Husband has written extensively on this and other topics for The Colorado Lawyer magazine, where he has served as the editor and sometime-writer of its labor and employment column for two decades. He is also the editor of the Colorado Employment Law Letter, a monthly subscription-based newsletter that keeps employers apprised of local laws and policies and updates on recent court rulings.

Some of his favorite articles concern double-breasting in the construction industry (in which a company uses nonunion shops to do the same work contracted in its union shops) and a historical piece about the Ludlow Massacre, “The Colorado Coal Wars of 1913 and 1914: Some Issues Still Debated Today,” which ran in The Colorado Lawyer more than a decade ago.

“It was about how things in the past still had influence today and how things had either changed or hadn’t changed,” Husband says. “I’ve had people tell me they kept that article because they enjoyed the historical perspective.”

In 2007, Husband was elected to chair Holland & Hart’s five-person management committee, the firm’s highest elected position, which he assumed in January and will hold for three years.

“I’m looking forward to the challenge of helping the firm grow in the future,” Husband says.

 

Approaching 57, Husband is long past his days of gridiron glory, but for a number of years he served as the commissioner in a local lawyers’ football league. And as a competitor, playing wideout and middle defense, he led Holland & Hart’s team to three league championships.

“We were a defensive team,” he says. “I always told our offense if they scored one touchdown we’d win.”

The competition was actually quite stiff, Husband says. The teams featured a number of lawyers who, like Husband, had played college ball, including players from the nearby Air Force Academy in Colorado Springs, and Kurt Horton, who played quarterback at Notre Dame.

These days, Husband likes to hike, ski, play tennis, golf and ride his bicycle. The latter is often a family affair and includes his daughter, Heather, 28, and son, John Ross, 26. When Heather graduated from college, the entire family biked across Scotland to commemorate the occasion. The cross-country trek took a week to complete but it wasn’t the distance that was daunting. “The hardest part was getting through some of the weather,” Husband says with a chuckle.

Through the firm, Husband has been actively involved with the Leadership Denver Association, Volunteers of America and Meals on Wheels. For 25 years he has also worked pro bono for the Colorado Safety Association, a private nonprofit that specializes in occupational safety and health issues, which offers programs like CPR training, defensive driving and accident prevention to companies and individuals in Colorado.
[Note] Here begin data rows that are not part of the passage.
(** [check_next_signaling_state] *)
Definition check_next_signaling_state (cur next : RTCSignalingState) (op : StateChangeOp) (sdp_type : RTCSdpType) :
    res WebrtcError RTCSignalingState :=
  if bool_decide (sdp_type = RTCSdpType_Rollback) && bool_decide (cur = RTCSignalingState_Stable)
  then Err ErrSignalingStateCannotRollback
  else
    let allowed :=
      match cur, op, sdp_type with
      | RTCSignalingState_Stable, StateChangeOp_SetLocal, RTCSdpType_Offer => bool_decide (next = RTCSignalingState_HaveLocalOffer)
      | RTCSignalingState_Stable, StateChangeOp_SetRemote, RTCSdpType_Offer => bool_decide (next = RTCSignalingState_HaveRemoteOffer)
      | RTCSignalingState_HaveLocalOffer, StateChangeOp_SetRemote, RTCSdpType_Answer => bool_decide (next = RTCSignalingState_Stable)
      | RTCSignalingState_HaveLocalOffer, StateChangeOp_SetRemote, RTCSdpType_Pranswer =>
          bool_decide (next = RTCSignalingState_HaveRemotePranswer)
      | RTCSignalingState_HaveRemotePranswer, StateChangeOp_SetRemote, RTCSdpType_Answer =>
          bool_decide (next = RTCSignalingState_Stable)
      | RTCSignalingState_HaveRemoteOffer, StateChangeOp_SetLocal, RTCSdpType_Answer => bool_decide (next = RTCSignalingState_Stable)
      | RTCSignalingState_HaveRemoteOffer, StateChangeOp_SetLocal, RTCSdpType_Pranswer =>
          bool_decide (next = RTCSignalingState_HaveLocalPranswer)
      | RTCSignalingState_HaveLocalPranswer, StateChangeOp_SetLocal, RTCSdpType_Answer =>
          bool_decide (next = RTCSignalingState_Stable)
      | _, _, _ => false
      end in
    if allowed then Ok next else Err ErrSignalingStateProposedTransitionInvalid.

(** * State *)

(** The agent is shared by the gatherer and the transport.  [ig_checks]: the state of
    the agent's task of checks; [ig_on_connected_rx]: nobody took the receiver that
    tells of the connection; [ig_gathering]: a task of gathering was spawned. *)
Record RTCIceGatherer := mkGatherer {
  ig_state : Z;
  ig_agent : option Agent;
  ig_checks : Checks;
  ig_on_connected_rx : bool;
  ig_gathering : bool
}.

(** [it_handler]: the agent reports its connection state to the transport. *)
Record RTCIceTransport := mkIceTransport {
  it_state : Z;
  it_handler : bool;
  it_role : RTCIceRole;
  it_mux : option Mux
}.

Record DTLSParameters := mkDTLSParameters { dp_role : DTLSRole; dp_fingerprints : list RTCDtlsFingerprint }.

Record RTCDtlsTransport := mkDtlsTransport {
  dt_certificates : list RTCCertificate;
  dt_remote_parameters : DTLSParameters;
  dt_state : Z;
  dt_conn : bool
}.

Record RTCSctpTransport := mkSctpTransport {
  st_state : Z;
  st_is_started : bool;
  st_association : option Assoc;
  st_data_channels : list RTCDataChannel;
  st_data_channels_opened : Z;
  st_data_channels_requested : Z
}.

#[export] Instance RTCIceGatherer_settable : Settable RTCIceGatherer := fun g =>
  mkGatherer (ig_state g) (ig_agent g) (ig_checks g) (ig_on_connected_rx g) (ig_gathering g).
#[export] Instance RTCIceTransport_settable : Settable RTCIceTransport := fun t =>
  mkIceTransport (it_state t) (it_handler t) (it_role t) (it_mux t).
#[export] Instance RTCDtlsTransport_settable : Settable RTCDtlsTransport := fun t =>
  mkDtlsTransport (dt_certificates t) (dt_remote_parameters t) (dt_state t) (dt_conn t).
#[export] Instance RTCSctpTransport_settable : Settable RTCSctpTransport := fun t =>
  mkSctpTransport (st_state t) (st_is_started t) (st_association t) (st_data_channels t) (st_data_channels_opened t)
    (st_data_channels_requested t).

Section peer.
Context {P : Profile} {env : IceEnv} {prim : Primitives} {urls : Urls} {penv : PeerEnv}.

(** The one operation there is: [start_transports], then [maybe_start_sctp] *)
Record Operation := mkOperation {
  op_ice_role : RTCIceRole;
  op_dtls_role : DTLSRole;
  op_remote_ufrag : str;
  op_remote_pwd : str;
  op_fingerprint : str;
  op_fingerprint_hash : str;
  op_remote_desc : RTCSessionDescription
}.

(** Where the task of the operations is *)
Inductive OpStage : Type :=
  | OpIdle
  | OpIce (op : Operation)
  | OpDtls (op : Operation) (config : DtlsState.Config)
  | OpSctp (op : Operation).

Record Peer := mkPeer {
  pc_idp_login_url : option str;
  pc_greater_mid : Z;
  pc_sdp_origin : Origin;
  pc_last_offer : str;
  pc_last_answer : str;
  pc_is_closed : bool;
  pc_ops : list Operation;
  pc_stage : OpStage;
  pc_signaling_state : Z;
  pc_peer_connection_state : Z;
  pc_ice_connection_state : Z;
  pc_ice_gatherer : RTCIceGatherer;
  pc_ice_transport : RTCIceTransport;
  pc_dtls_transport : RTCDtlsTransport;
  pc_handler_dtls_state : Z;
  pc_sctp_transport : RTCSctpTransport;
  pc_current_local_description : option RTCSessionDescription;
  pc_current_remote_description : option RTCSessionDescription;
  pc_pending_local_description : option RTCSessionDescription;
  pc_pending_remote_description : option RTCSessionDescription
}.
“He’s served on our board of directors and has handled all of our legal work,” says Melodye Turek, the organization’s president. “He is so versatile. I don’t know anybody who knows so much about so many different things. He is the guy that you want on your side.”

Husband returns the compliment. “Working with my clients has been the greatest satisfaction I’ve had,” he explains. For an Ohio boy who played in the Rose Bowl under Woody Hayes, that says it all.